> **Assigned task**
Would you please return the lines of the entries below starting at the line that has "- subst b'. apply shape_put; [done|lia]." and ending at the line that has "case_decide; [simplify_eq; eauto|].", both included, exactly as they are?

> **Data for processing**
########################################

Lemma base_grown_empty b b' n m kids rk N' :
  shape b → shape b' → tree_ok m kids rk → heap_ok (hand_at b) m kids [] → (0 < n)%nat →
  N' = ui32TotalHandCount b + 256 * Z.of_nat n → N' ≤ ui32MaxIndexPlusOne b →
  b' = set_free (N' - ui32TotalHandCount b) (ui32TotalHandCount b) N' N'
         (set_psHandleArray (Some (grown_array b n)) b) →
  base_grown b b' m kids [] N'.
Proof.
  intros Hs Hs' Ht Hh Hn HN' HM Hb'.
  assert (N' ≤ 2147483392) as Hmax by (destruct Hs as (_&?&?&_); lia).
  assert (∀ j, (is_Some (hand_at b j) → hand_at b' j = hand_at b j) ∧
    (ui32TotalHandCount b ≤ j < N' → hand_at b' j = Some (new_handle j))) as Hhand.
  { intros j. rewrite HN'. apply hand_at_grown; [done|by subst b'|lia]. }
  assert (∀ j, is_Some (m !! j) → hand_at b' j = hand_at b j) as Hm.
  { intros j [e Hj]. apply Hhand. destruct (h_slot _ _ _ _ Hh _ _ Hj) as (?&?&_). eauto. }
  split; try (by subst b'); simpl.
  - change (seqZ (ui32TotalHandCount b) (N' - ui32TotalHandCount b)) with
      ([] ++ seqZ (ui32TotalHandCount b) (N' - ui32TotalHandCount b)).
    eapply heap_grow; [done..|]. simpl. intros j Hj%elem_of_seqZ.
    rewrite (proj2 (Hhand j)) by lia. eauto.
  - split.
    + subst b'. simpl. destruct (seqZ _ _) as [|y r] eqn:Hq; [apply (f_equal length) in Hq;
        rewrite length_seqZ in Hq; simpl in Hq; lia|].
      rewrite seqZ_cons in Hq by lia. by injection Hq as <- _.
    + rewrite seqZ_last by lia. subst b'. simpl. lia.
    + rewrite length_seqZ. subst b'. simpl. lia.
    + apply fchain_seqZ. intros j Hj%elem_of_seqZ. unfold hn.
      by rewrite (proj2 (Hhand j)) by lia.
  - intros j Hj. unfold hn. by rewrite Hm.
Qed.

Lemma base_grown_append b b0 b' n m kids rk N' l x hx :
  shape b → shape b0 → tree_ok m kids rk → heap_ok (hand_at b) m kids (l ++ [x]) → (0 < n)%nat →
  N' = ui32TotalHandCount b + 256 * Z.of_nat n → N' ≤ ui32MaxIndexPlusOne b →
  NoDup (l ++ [x]) → m !! x = None → hand_at b x = Some hx →
  free_ok (hand_at b) (ui32FirstFreeIndex b) (ui32LastFreeIndexPlusOne b) (ui32FreeHandCount b) (l ++ [x]) →
  b0 = set_free (ui32FreeHandCount b + (N' - ui32TotalHandCount b)) (ui32FirstFreeIndex b) N' N'
         (set_psHandleArray (Some (grown_array b n)) b) →
  b' = put_hand x (set_next (ui32TotalHandCount b + 1) hx) b0 →
  base_grown b b' m kids (l ++ [x]) N'.
Proof.
  intros Hs Hs0 Ht Hh Hn HN' HM Hnd Hmx Hhx [F1 F2 F3 F4] Hb0 Hb'.
  assert (N' ≤ 2147483392) as Hmax by (destruct Hs as (_&?&?&_); lia).
  assert (∀ j, (is_Some (hand_at b j) → hand_at b0 j = hand_at b j) ∧
    (ui32TotalHandCount b ≤ j < N' → hand_at b0 j = Some (new_handle j))) as Hh0.
  { intros j. rewrite HN'. apply hand_at_grown; [done|by subst b0|lia]. }
  assert (hand_at b0 x = Some hx) as Hx0 by (rewrite (proj1 (Hh0 x)); eauto).
  pose proof (shape_range _ _ _ Hs Hhx) as Hxr.
  assert (∀ j, hand_at b' j = if decide (j = x) then Some (set_next (ui32TotalHandCount b + 1) hx)
    else hand_at b0 j) as Hh' by (intros j; subst b'; apply hand_at_put; eauto).
  assert (∀ j, is_Some (m !! j) → hand_at b' j = hand_at b j) as Hm.
  { intros j [e Hj]. rewrite Hh', decide_False by (intros ->; congruence). apply Hh0.
    destruct (h_slot _ _ _ _ Hh _ _ Hj) as (?&?&_). eauto. }
  assert (x < ui32TotalHandCount b) as Hxn by (apply (hand_some b x Hs); eauto).
  assert (∀ j, j ∈ seqZ (ui32TotalHandCount b) (N' - ui32TotalHandCount b) →
    hand_at b' j = Some (new_handle j)) as Hnew.
  { intros j Hj%elem_of_seqZ. rewrite Hh', decide_False by lia. apply Hh0. lia. }
  assert (∀ j, j ∈ l ++ [x] → is_Some (hand_at b j)) as Hold.
  { intros j Hj. destruct (h_free _ _ _ _ Hh _ Hj) as (?&?&_). eauto. }
  split; try (by subst b' b0); simpl.
  - subst b'. apply shape_put; [done|lia].
  - eapply heap_grow; [done..|]. intros j [Hj|Hj]%elem_of_app.
    + destruct (h_free _ _ _ _ Hh _ Hj) as (h&Hhj&?&?). rewrite Hh'.
      case_decide; [simplify_eq; eauto|]. rewrite (proj1 (Hh0 j)) by eauto. eauto.
    + rewrite Hnew by done. eauto.
  - split.
    + subst b' b0. simpl. rewrite F1. by destruct l.
    + rewrite (last_app_some _ _ (N' - 1)) by (rewrite seqZ_last by lia; f_equal; lia).
      subst b' b0. simpl. lia.
    + rewrite length_app, length_seqZ. subst b' b0. simpl. rewrite F3. lia.
    + assert (fchain (hand_at b') (seqZ (ui32TotalHandCount b) (N' - ui32TotalHandCount b))) as Hc
        by (apply fchain_seqZ; intros j Hj; unfold hn; by rewrite Hnew).
      rewrite seqZ_cons in * by lia. apply fchain_join with (hand_at b); [done| |done|].
      * intros j Hj. unfold hn. rewrite Hh', decide_False.
        -- rewrite (proj1 (Hh0 j)); [done|]. apply Hold. set_solver.
        -- intros ->. apply NoDup_app in Hnd as (_&Hd&_). set_solver.
      * unfold hn. by rewrite Hh', decide_True.
  - intros j Hj. unfold hn. by rewrite Hm.
Qed.

(** ** [ReallocHandleArray] on the way up *)

Lemma shape_set b n N' :
  shape b → (0 < n)%nat → N' = ui32TotalHandCount b + 256 * Z.of_nat n → N' ≤ ui32MaxIndexPlusOne b →
  ∀ c f l, shape (set_free c f N' l (set_psHandleArray (Some (grown_array b n)) b)).
Proof.
  intros Hs Hn -> HM c f l. pose proof Hs as (_&?&?&?). split; [by apply grown_array_ok|].
  cbn [ui32TotalHandCount ui32MaxIndexPlusOne set_free set_psHandleArray].
  split_and!; try done; lia.
Qed.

########################################

> **Expected answer**
  - subst b'. apply shape_put; [done|lia].
  - eapply heap_grow; [done..|]. intros j [Hj|Hj]%elem_of_app.
    + destruct (h_free _ _ _ _ Hh _ Hj) as (h&Hhj&?&?). rewrite Hh'.
      case_decide; [simplify_eq; eauto|]. rewrite (proj1 (Hh0 j)) by eauto. eauto.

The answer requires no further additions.